I think I was right to be surprised given that Reinhart and Rogoff wrote an article for the FT at the end of January arguing that:

Given these risks of higher government debt, how quickly should governments exit from fiscal stimulus? This is not an easy task, especially given weak employment, which is again quite characteristic of the post-second world war financial crises suffered by the Nordic countries, Japan, Spain and many emerging markets. Given the likelihood of continued weak consumption growth in the US and Europe, rapid withdrawal of stimulus could easily tilt the economy back into recession.

And given that Reinhart and Rogoff’s work is being used by the likes of Martin Wolf to argue in favour of continued stimulous.
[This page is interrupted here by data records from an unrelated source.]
(* ===== verification/BplusStep.v ===== *)
(** * BplusStep: the page operations of the index as proof rules

    A weakest-precondition reading of the index's effects ([wp]), with one rule for
    each primitive over the pages a state owns, and the rules for the loops and
    searches every operation shares: telling children their parent, finding a leaf. *)

From S2P Require Import Prelude RecordPage PageAlloc Compare BplusTree BplusInv.

Section rules.
Context {KO : KeyOrder} {A : Type} {PA : PageAllocator A}.
#[local] Abbreviation BTree := (@BplusTree.BTree KO A).
#[local] Abbreviation M := (@BplusTree.M KO A).
(** Pages that belong to others, and the number of pages the index may use. *)
Context (base : gset Z) (tot : Z).

(** [m] neither fails an assertion nor leaves [Q]. *)
Definition wp {X} (m : M X) (s : BTree) (Q : RC + X -> BTree -> Prop) : Prop :=
  match m s with None => False | Some (r, s') => Q r s' end.

Definition owns (hd : IndexFileHeader) (s : BTree) (l : list (Z * Node)) : Prop :=
  s.(file_header) = hd /\ own s.(nodes) l /\
  pa_ok s.(alloc) /\ pa_pages s.(alloc) = base ∪ dom s.(nodes) /\ base ## dom s.(nodes) /\
  pa_free s.(alloc) + Z.of_nat (size s.(nodes)) = tot.

Lemma owns_perm hd s l l' : l' ≡ₚ l -> owns hd s l -> owns hd s l'.
Proof using Type. intros Hp (? & ? & ?). split_and!; try tauto. by eapply own_perm. Qed.

Lemma owns_pos hd s p n l : owns hd s ((p, n) :: l) -> 0 < p.
Proof using Type. intros (_ & H & _). by eapply own_pos. Qed.

Lemma owns_size hd s l : owns hd s l -> size s.(nodes) = length l.
Proof using Type. intros (_ & H & _). by apply own_size. Qed.

Lemma wp_bind {X Y} (m : M X) (f : X -> M Y) s Q :
  wp m s (fun r s' => match r with inl rc => Q (inl rc) s' | inr x => wp (f x) s' Q end) -> wp (m ≫= f) s Q.
Proof using Type.
  unfold wp, mbind, M_bind. destruct (m s) as [[[rc|x] s']|]; [done..|done].
Qed.

Lemma wp_ret {X} (x : X) s (Q : RC + X -> BTree -> Prop) : Q (inr x) s -> wp (mret x) s Q.
Proof using Type. done. Qed.

Lemma wp_header hd s l (Q : RC + IndexFileHeader -> BTree -> Prop) :
  owns hd s l -> Q (inr hd) s -> wp get_header s Q.
Proof using Type. intros (<- & _) HQ. exact HQ. Qed.

Lemma wp_get hd s p n l Q : owns hd s ((p, n) :: l) -> Q (inr n) s -> wp (get_page p) s Q.
Proof using Type.
  intros (_ & H & _) HQ. unfold wp, get_page. by rewrite (own_lookup _ _ _ _ H).
Qed.

Lemma wp_put hd s p n n' l (Q : RC + unit -> BTree -> Prop) : owns hd s ((p, n) :: l) ->
  (forall s', owns hd s' ((p, n') :: l) -> Q (inr ()) s') -> wp (put_page p n') s Q.
Proof using Type.
  intros (Hd & H & Ha & Hp & Hb & Hf) HQ. apply HQ.
  assert (p ∈ dom s.(nodes)) as Hin by (apply elem_of_dom; eexists; by eapply own_lookup).
  assert (dom (<[p := n']> s.(nodes)) = dom s.(nodes)) as E by (rewrite dom_insert_L; set_solver).
  split_and!; cbn; [done|by eapply own_update|done|by rewrite E|by rewrite E|].
  rewrite map_size_insert_Some; [done|]. eexists. by eapply own_lookup.
Qed.

Lemma wp_alloc hd s n l (Q : RC + Z -> BTree -> Prop) : owns hd s l -> Z.of_nat (size s.(nodes)) < tot ->
  (forall p s', owns hd s' ((p, n) :: l) -> Q (inr p) s') -> wp (allocate_page n) s Q.
Proof using Type.
  intros (Hd & H & Ha & Hp & Hb & Hf) Hr HQ.
  destruct (pa_allocate_spec s.(alloc) Ha ltac:(lia)) as (p & a' & E & Hpos & Hni & Ha' & Hpg & Hfr).
  unfold wp, allocate_page. rewrite E. apply HQ.
  rewrite Hp in Hni. assert (p ∉ dom s.(nodes)) as Hnd by set_solver.
  split_and!; cbn; [done|by apply own_alloc|done|rewrite dom_insert_L; set_solver|rewrite dom_insert_L; set_solver|].
  rewrite map_size_insert_None by by apply not_elem_of_dom. lia.
Qed.

Lemma wp_free hd s p n l (Q : RC + unit -> BTree -> Prop) : owns hd s ((p, n) :: l) ->
  (forall s', owns hd s' l -> Q (inr ()) s') -> wp (dispose_page p) s Q.
Proof using Type.
  intros (Hd & H & Ha & Hp & Hb & Hf) HQ. pose proof (own_lookup _ _ _ _ H) as Hl.
  assert (p ∈ dom s.(nodes)) as Hin by (apply elem_of_dom; by eexists).
  destruct (pa_dispose_spec s.(alloc) p Ha) as (a' & E & Ha' & Hpg & Hfr); [rewrite Hp; set_solver|by eapply own_pos|].
  unfold wp, dispose_page. rewrite E. apply HQ.
  split_and!; cbn; [done|by eapply own_free|done| |rewrite dom_delete_L; set_solver|].
  - rewrite Hpg, Hp, dom_delete_L. set_solver.
  - rewrite map_size_delete_Some by done. pose proof (own_size _ _ H) as Hsz. cbn in Hsz. lia.
Qed.

Lemma wp_root hd s l pn (Q : RC + unit -> BTree -> Prop) : owns hd s l ->
  (forall s', owns (mkHeader pn hd.(internal_max_size) hd.(leaf_max_size)) s' l -> Q (inr ()) s') ->
  wp (update_root_page_num pn) s Q.
Proof using Type. intros (<- & H) HQ. apply HQ. by split. Qed.

Lemma wp_get_leaf hd s p par nxt its l (Q : RC + (Z * Z * list (key * RID)) -> BTree -> Prop) :
  owns hd s ((p, LeafNode par nxt its) :: l) -> Q (inr (par, nxt, its)) s -> wp (get_leaf p) s Q.
Proof using Type. intros H HQ. apply wp_bind. by eapply wp_get. Qed.

Lemma wp_get_internal hd s p par its l (Q : RC + (Z * list (key * Z)) -> BTree -> Prop) :
  owns hd s ((p, InternalNode par its) :: l) -> Q (inr (par, its)) s -> wp (get_internal p) s Q.
Proof using Type. intros H HQ. apply wp_bind. by eapply wp_get. Qed.

(** The same, with the page behind others in the list. *)
Lemma wp_get_leaf_mid hd s l1 p par nxt its l (Q : RC + (Z * Z * list (key * RID)) -> BTree -> Prop) :
  owns hd s (l1 ++ (p, LeafNode par nxt its) :: l) -> Q (inr (par, nxt, its)) s -> wp (get_leaf p) s Q.
Proof using Type. intros H. eapply wp_get_leaf, owns_perm, H. apply Permutation_middle. Qed.
Lemma wp_get_internal_mid hd s l1 p par its l (Q : RC + (Z * list (key * Z)) -> BTree -> Prop) :
  owns hd s (l1 ++ (p, InternalNode par its) :: l) -> Q (inr (par, its)) s -> wp (get_internal p) s Q.
Proof using Type. intros H. eapply wp_get_internal, owns_perm, H. apply Permutation_middle. Qed.
Lemma wp_put_mid hd s l1 p n n' l (Q : RC + unit -> BTree -> Prop) : owns hd s (l1 ++ (p, n) :: l) ->
  (forall s', owns hd s' (l1 ++ (p, n') :: l) -> Q (inr ()) s') -> wp (put_page p n') s Q.
Proof using Type.
  intros H HQ. eapply wp_put; [eapply owns_perm, H; apply Permutation_middle|].
  intros s' H'. apply HQ. eapply owns_perm, H'. symmetry. apply Permutation_middle.
Qed.

Lemma wp_at {I} (l : list I) i x s (Q : RC + I -> BTree -> Prop) :
  l !! i = Some x -> Q (inr x) s -> wp (at_index l i) s Q.
Proof using Type. intros H HQ. unfold at_index. by rewrite H. Qed.

Lemma wp_set_parent hd s h par par' nxt (t : tree h) l (Q : RC + unit -> BTree -> Prop) :
  owns hd s (nodes_of h par nxt t ++ l) ->
  (forall s', owns hd s' (nodes_of h par' nxt t ++ l) -> Q (inr ()) s') ->
  wp (set_parent_page_num t.1 par') s Q.
Proof using Type.
  intros H HQ. rewrite nodes_of_root in H. apply wp_bind. eapply wp_get; [exact H|].
  eapply wp_put; [exact H|]. intros s' H'. apply HQ. rewrite root_node_parent in H'. by rewrite nodes_of_root.
Qed.

Lemma wp_set_parent_mid hd s l1 h par par' nxt (t : tree h) l (Q : RC + unit -> BTree -> Prop) :
  owns hd s (l1 ++ nodes_of h par nxt t ++ l) ->
  (forall s', owns hd s' (l1 ++ nodes_of h par' nxt t ++ l) -> Q (inr ()) s') ->
  wp (set_parent_page_num t.1 par') s Q.
Proof using Type.
  intros H HQ. apply (wp_set_parent hd s h par par' nxt t (l1 ++ l)); [eapply owns_perm; [|exact H]; perm|].
  intros s' H'. apply HQ. eapply owns_perm; [|exact H']. perm.
Qed.

Lemma wp_get_tree hd s l1 h par nxt (t : tree h) l Q : owns hd s (l1 ++ nodes_of h par nxt t ++ l) ->
  Q (inr (root_node h par nxt t)) s -> wp (get_page t.1) s Q.
Proof using Type.
  intros H. apply (wp_get hd s t.1 _ (l1 ++ below h nxt t ++ l)). eapply owns_perm; [|exact H]. rewrite nodes_of_root. perm.
Qed.

Lemma wp_set_parents hd {h} par par' nxt (l : list (item h)) F : forall s (Q : RC + unit -> BTree -> Prop),
  owns hd s (kids_nodes par nxt l ++ F) ->
  (forall s', owns hd s' (kids_nodes par' nxt l ++ F) -> Q (inr ()) s') ->
  wp (set_parents (refs l) par') s Q.
Proof using Type.
  revert F. induction l as [|[k t] l IH]; intros F s Q H HQ; [by apply HQ|].
  rewrite refs_cons. cbn [set_parents]. apply wp_bind. rewrite kids_nodes_cons, <- app_assoc in H.
  eapply wp_set_parent; [exact H|]. intros s1 H1.
  eapply (IH (nodes_of h par' (first_of nxt l) t ++ F)); [eapply owns_perm; [|exact H1]; perm|].
  intros s2 H2. apply HQ. eapply owns_perm; [|exact H2]. rewrite kids_nodes_cons. perm.
Qed.

Lemma wp_set_parents_app l1 l2 par : forall s (Q : RC + unit -> BTree -> Prop),
  wp (set_parents l1 par) s
    (fun r s' => match r with inl rc => Q (inl rc) s' | inr _ => wp (set_parents l2 par) s' Q end) ->
  wp (set_parents (l1 ++ l2) par) s Q.
Proof using Type.
  induction l1 as [|[k c] l1 IH]; intros s Q H; [exact H|]. cbn [app set_parents] in *.
  apply wp_bind. unfold wp at 1 in H. unfold mbind, M_bind in H. unfold wp at 1.
  destruct (set_parent_page_num c par s) as [[[rc|u] s1]|]; [done| |done]. by apply IH.
Qed.

(** ** Search *)

Lemma kids_locate {h} P lo hi (l : list (item h)) x : l <> [] -> in_range lo hi x -> kids_ok P lo hi l ->
  exists L k t R, l = L ++ (k, t) :: R /\ in_range (mid lo L (Some k)) (next_lo hi R) x.
Proof using Type.
  revert lo. induction l as [|[k t] l IH]; intros lo; [done|]. intros _ Hx (Hh & _ & _ & Hk).
  destruct l as [|[k' t'] l].
  - exists [], k, t, []. by split.
  - cbn [next_lo fst] in Hk. destruct (Z.lt_ge_cases (compare x k') 0) as [Hlt|Hge].
    + exists [], k, t, ((k', t') :: l). split; [done|]. split; [apply Hx|done].
    + destruct (IH (Some k') ltac:(done)) as (L & k1 & t1 & R & E & Hr); [|exact Hk|].
      { split; [by apply cmp_flip_le|apply Hx]. }
      exists ((k, t) :: L), k1, t1, R. split; [by rewrite E|]. cbn [mid].
      destruct L; [|exact Hr]. cbn in E. injection E as -> -> ->. exact Hr.
Qed.

(** A tree with its height. *)
Definition stree : Type := sigT (fun h => tree h).
Definition splug {h} (c : ctx h) (t : tree h) : stree := existT (top_height c) (plug c t).

Lemma splug_frame {h} pn L k R (c : ctx (S h)) (t : tree h) :
  splug (CFrame pn L k R c) t = splug c (TN pn (L ++ (k, t) :: R)).
Proof using Type. done. Qed.

(** The pages of a focused tree. *)
Definition focus {h} (c : ctx h) (t : tree h) : list (Z * Node) :=
  nodes_of h (parent_of c) (nxt_of c) t ++ ctx_nodes c t.1 (first_leaf h (nxt_of c) t).

Lemma focus_frame {h} pn L k R (c : ctx (S h)) (t : tree h) :
  focus c (TN pn (L ++ (k, t) :: R)) ≡ₚ focus (CFrame pn L k R c) t.
Proof using Type. apply (ctx_nodes_step pn L k R c t). Qed.

Lemma focus_plug {h} (c : ctx h) (t : tree h) : focus CTop (plug c t) ≡ₚ focus c t.
Proof using Type. unfold focus at 1. cbn. rewrite app_nil_r. apply plug_nodes. Qed.

Lemma find_leaf_from_ok hd x : (2 <= internal_max_size hd)%nat -> forall h fuel (c : ctx h) (t : tree h) top s,
  owns hd s (focus c t) -> sized hd top h t.2 -> wf h (lo_of c) (hi_of c) t.2 ->
  in_range (lo_of c) (hi_of c) x -> (h < fuel)%nat ->
  exists (c0 : ctx 0) pn its, find_leaf_from fuel (fun its => (internal_lookup its x).1) t.1 s = Some (inr pn, s) /\
    splug c t = splug c0 (pn, its) /\ in_range (lo_of c0) (hi_of c0) x /\ depth c0 = (h + depth c)%nat.
Proof using Type.
  intros Hm. induction h as [|h IH]; intros fuel c [pn b] top s Ho Hs Hw Hx Hf; (destruct fuel as [|fuel]; [lia|]).
  - exists c, pn, b. split_and!; [|done|done|done].
    assert (wp (find_leaf_from (S fuel) (fun its => (internal_lookup its x).1) pn) s (fun r s' => r = inr pn /\ s' = s)) as H.
    { apply wp_bind. eapply wp_get; [exact Ho|]. done. }
    unfold wp in H. cbn [fst]. destruct (find_leaf_from _ _ _ _) as [[r s']|]; [|done]. by destruct H as [-> ->].
  - change (pn, b) with (TN (h := h) pn b) in *. rewrite sized_S in Hs. rewrite wf_S in Hw. destruct Hs as [Hl Hk].
    pose proof (least_pos hd top h Hm). destruct (kids_locate _ _ _ b x ltac:(by intros ->; cbn in *; lia) Hx Hw)
      as (L & k & t & R & -> & Hr).
    pose proof (internal_lookup_child _ _ _ _ _ _ _ _ Hw Hr) as [Hi _].
    apply kids_ok_hole in Hw as [_ Hw]. apply Forall_app in Hk as [_ Hk]. apply Forall_cons in Hk as [Ht _].
    destruct (IH fuel (CFrame pn L k R c) t false s) as (c0 & pn0 & its & E & Hp & Hr' & Hd);
      [eapply owns_perm; [|exact Ho]; by rewrite <- focus_frame|done|done|done|lia|].
    exists c0, pn0, its. split_and!; [|by rewrite <- Hp|done|cbn [depth] in Hd; lia].
    rewrite <- E. unfold focus in Ho. rewrite nodes_of_S in Ho.
    cbn [find_leaf_from fst TN]. unfold mbind, M_bind, get_page at 1. destruct Ho as (_ & Ho & _).
    rewrite (own_lookup _ _ _ _ Ho). rewrite Hi. unfold at_index. rewrite refs_app, refs_cons.
    rewrite lookup_app_r by (rewrite refs_length; done). rewrite refs_length, Nat.sub_diag. done.
Qed.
Wolf points out that Reinhart and Rogoff have shown that you the debt almost alwaysincreases during a recession:

In their work on the history of financial crises, Carmen Reinhart of the University of Maryland and Kenneth Rogoff of Harvard University note that “the real stock of debt nearly doubles” in crisis-hit countries.*

Perhap’s as  leftfootforward argues the letter to the Sunday Times actually was not in support of Osborne. The letter does state that

The exact timing of measures should be sensitive to developments in the economy, particularly the fragility of the recovery.

Regardless, not to disparage Ken Rogoff, but as Osborne is clearly arguing from autority here. ‘If the former chief economist of the IMF says it is must be true.’ He should perhaps listen to a former chief economist of the World Bank who recently gave his opinion of Osborne’s policies:

On the suggestion, put about by George Osborne, among others, that Britain is at risk of default: “I say you’re crazy — economically you clearly have the capacity to pay. The debt situation has been worse in other countries at other times. This is all scaremongering, perhaps linked to politics, perhaps rigged to an economic agenda, but it’s out of touch with reality. One of the advantages that you have is that you have your own central bank that can buy some of these bonds to stabilise their price.”